Autor: P.T. Piechaud, S. Cusomano, S. Hanna, C. Mugnier, E. Romero Selas, R. Gaston, J.-L. Hoepffner
Rok vydání: 2010
Předmět:
Zdroj: Actas Urológicas Españolas (English Edition). 34:837-844
ISSN: 2173-5786
Popis: Objectives The pathology of the pelvic floor, including urinary incontinence, anal incontinence and genital prolapse, is very dominant, concerning approximately a third of adult women. It is fundamental that this musculature supports a good function, because weakness of the pelvic floor produces urinary incontinence, cysto and rectocele, genital prolapses and sexual dysfunctions. The abovementioned pathology can be corrected by laparoscopic promontofixation, whatever the previous history of pelvic surgery, including the placing of prosthetic material.

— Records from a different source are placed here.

(* ===== verification/BPred.v ===== *)
(** * Direction predictors: [cpu/pred/sat_counter.hh], [2bit_local.cc],
    [tournament.cc], [bi_mode.cc]

    The virtual functions of a direction predictor are the class [DirPred]; its
    laws [DirPredOk] are what the branch prediction unit relies on.  The opaque
    history record a predictor hands out ([void *bp_history]) is an [option] of
    the predictor's own record type; its allocation is not modelled. *)

From S2P Require Import Prelude IntMath.
Local Open Scope Z_scope.

(** ** [SatCounter] *)

Record SatCounter := mkSatCounter { ctr_initial : Z; ctr_max : Z; ctr_val : Z }.

(** The default constructor followed by [setBits]. *)
Definition ctr_new (nbits : Z) : SatCounter := mkSatCounter 0 (u8 (Z.shiftl 1 nbits - 1)) 0.

(** [SatCounter(bits, initial_val)] *)
Definition ctr_new_init (nbits initial_val : Z) : res SatCounter :=
  let m := u8 (Z.shiftl 1 nbits - 1) in
  if m <? initial_val then Err Fatal else Ret (mkSatCounter initial_val m initial_val).

Definition ctr_reset (c : SatCounter) : SatCounter :=
  mkSatCounter (ctr_initial c) (ctr_max c) (ctr_initial c).
Definition ctr_increment (c : SatCounter) : SatCounter :=
  if ctr_val c <? ctr_max c then mkSatCounter (ctr_initial c) (ctr_max c) (u8 (ctr_val c + 1)) else c.
Definition ctr_decrement (c : SatCounter) : SatCounter :=
  if 0 <? ctr_val c then mkSatCounter (ctr_initial c) (ctr_max c) (ctr_val c - 1) else c.

(** [ctrs[i].increment()] or [decrement()] *)
Definition ctr_train (l : list SatCounter) (i : Z) (taken : bool) : res (list SatCounter) :=
  c ← vread l (Z.to_nat i);
  vwrite l (Z.to_nat i) (if taken then ctr_increment c else ctr_decrement c).

(** ** The interface of a direction predictor *)

Class DirPred (S H : Type) := {
  dp_lookup : S -> Z -> res (bool * option H * S);
  dp_uncondBranch : S -> Z -> res (option H * S);
  dp_btbUpdate : S -> Z -> option H -> res S;
  dp_update : S -> Z -> bool -> option H -> bool -> res S;
  dp_squash : S -> option H -> res S;
  dp_retireSquashed : S -> option H -> res S
}.

(** The laws: on predictors and records that satisfy their invariants every
    operation succeeds and keeps them; [spec] is the speculative history, which a
    record remembers as it was before its branch and [squash] restores. *)
Class DirPredOk (S H : Type) `{DirPred S H} (Inv : S -> Prop) (Rec : S -> option H -> Prop)
    (spec : S -> Z) (old : option H -> Z) : Prop := {
  dpo_lookup s a : Inv s -> inword 64 a ->
    exists taken r s', dp_lookup s a = Ret (taken, r, s') /\ Inv s' /\ Rec s' r /\
      old r = spec s /\ forall r', Rec s r' -> Rec s' r';
  dpo_uncond s a : Inv s -> inword 64 a ->
    exists r s', dp_uncondBranch s a = Ret (r, s') /\ Inv s' /\ Rec s' r /\
      old r = spec s /\ forall r', Rec s r' -> Rec s' r';
  dpo_btb s a r : Inv s -> inword 64 a ->
    exists s', dp_btbUpdate s a r = Ret s' /\ Inv s' /\ forall r', Rec s r' -> Rec s' r';
  dpo_update s a taken r squashed : Inv s -> inword 64 a -> Rec s r ->
    exists s', dp_update s a taken r squashed = Ret s' /\ Inv s' /\
      (squashed = false -> spec s' = spec s) /\ forall r', Rec s r' -> Rec s' r';
  dpo_squash s r : Inv s -> Rec s r ->
    exists s', dp_squash s r = Ret s' /\ Inv s' /\ spec s' = old r /\
      forall r', Rec s r' -> Rec s' r';
  dpo_retire s r : Inv s -> Rec s r -> dp_retireSquashed s r = Ret s
}.

(** ** [LocalBP] *)

Record LocalBP := mkLocalBP {
  localCtrs : list SatCounter;
  localPredictorSize : Z;
  localPredictorSets : Z;
  localCtrBits : Z;
  indexMask : Z;
  instShiftAmt : Z
}.

Definition LocalBP_new (size nbits shift : Z) : res LocalBP :=
  if negb (isPowerOf2 32 size) then Err Fatal
  else if nbits =? 0 then Err DivByZero
  else
    let nsets := size / nbits in
    if negb (isPowerOf2 32 nsets) then Err Fatal
    else Ret (mkLocalBP (replicate (Z.to_nat nsets) (ctr_new nbits)) size nsets nbits (nsets - 1) shift).

Definition local_with (s : LocalBP) (l : list SatCounter) : LocalBP :=
  mkLocalBP l (localPredictorSize s) (localPredictorSets s) (localCtrBits s) (indexMask s)
    (instShiftAmt s).

Definition LocalBP_reset (s : LocalBP) : LocalBP := local_with s (ctr_reset <$> localCtrs s).

Definition getLocalIndex (s : LocalBP) (a : Z) : Z :=
  Z.land (Z.shiftr a (instShiftAmt s)) (indexMask s).
Definition getPrediction (s : LocalBP) (count : Z) : bool :=
  negb (Z.shiftr count (localCtrBits s - 1) =? 0).

Definition LocalBP_lookup (s : LocalBP) (a : Z) : res (bool * option unit * LocalBP) :=
  c ← vread (localCtrs s) (Z.to_nat (getLocalIndex s a));
  Ret (getPrediction s (ctr_val c), None, s).

Definition is_null {H} (r : option H) : bool := match r with None => true | Some _ => false end.

Definition LocalBP_update (s : LocalBP) (a : Z) (taken : bool) (r : option unit) (squashed : bool) :
    res LocalBP :=
  _ ← cassert (is_null r);
  l ← ctr_train (localCtrs s) (getLocalIndex s a) taken;
  Ret (local_with s l).

Definition LocalBP_squash (s : LocalBP) (r : option unit) : res LocalBP :=
  _ ← cassert (is_null r); Ret s.
(* ===== verification/BPredUnit.v ===== *)
(** * The branch prediction unit: [cpu/pred/btb.cc], [ras.hh], [ras.cc],
    [bpred_unit.hh], [bpred_unit.cc]

    The branch target buffer, the return address stack and the unit that
    combines them with a direction predictor.  The unit is written against the
    class [DirPred] of [BPred.v] and proved against its laws [DirPredOk], so its
    theorems hold for each predictor.  The instruction set ([TheISA::PCState],
    [StaticInst]) is the class [ISA]: program counters and instructions are
    abstract, with the functions the unit calls.  A deque of prediction
    records is a list with the youngest record first ([push_front]). *)

From S2P Require Import Prelude IntMath BPred.
Local Open Scope Z_scope.

(** ** The instruction set, as the unit sees it *)

Class ISA (PC Inst : Type) := {
  pc_default : PC;                    (* PCState() *)
  pc_of : Z -> PC;                    (* PCState(Addr) *)
  pc_set : PC -> Z -> PC;             (* PCState::set *)
  instAddr : PC -> Z;
  buildRetPC : PC -> PC -> PC;
  advancePC : PC -> Inst -> PC;
  isUncondCtrl : Inst -> bool;
  isDirectCtrl : Inst -> bool;
  isReturn : Inst -> bool;
  isCall : Inst -> bool;
  branchTarget : Inst -> PC -> PC
}.

(** What the unit relies on: addresses are 64-bit words. *)
Class ISAOk (PC Inst : Type) `{ISA PC Inst} : Prop := {
  instAddr_word pc : inword 64 (instAddr pc)
}.

(** ** [DefaultBTB] *)

Record BTBEntry (PC : Type) := mkBTBEntry { be_tag : Z; be_target : PC; be_tid : Z; be_valid : bool }.
Arguments mkBTBEntry {_} _ _ _ _.
Arguments be_tag {_} _.
Arguments be_target {_} _.
Arguments be_tid {_} _.
Arguments be_valid {_} _.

In this article we describe the abovementioned intervention. Material and methods Preoperative care is standardized and is accompanied by antibiotic prophylaxis, preventive antithrombotic treatment and in the event of a history of pelvic surgery, a digestive preparation. Positioning of the patient must plan a 30° Trendelenbourg position. After the introduction of the trocars, initial surgery comprises anterior dissection of promontory after incision of the posterior peritoneum with the patient placed beforehand in a Trendelembourg position. After that, we make interrectovaginal dissection to free the whole posterior surface of the vagina. This is followed by the installation of a posterior mesh pre-cut in an arc. After intervesical vaginal dissection, the anterior prosthesis comprising a precut polyester mesh is fixed avoiding excess traction. The end of the surgery involves careful reperitonization of all the prosthetic parts. Possible specific surgical complications are vascular and visceral wounds. Results and conclusions The technique allows the correction of the dysfunction of the pelvic floor and incontinence with good anatomical and functional results. Postoperative secondary haemorrhage and gastrointestinal occlusion may occur. Occurrence of an inflammatory syndrome and low back pain suggests spondylodicitis and MRI should be performed. Vaginal erosion on the prosthesis may occur after several months and seems relatively independent of the prosthetic material used.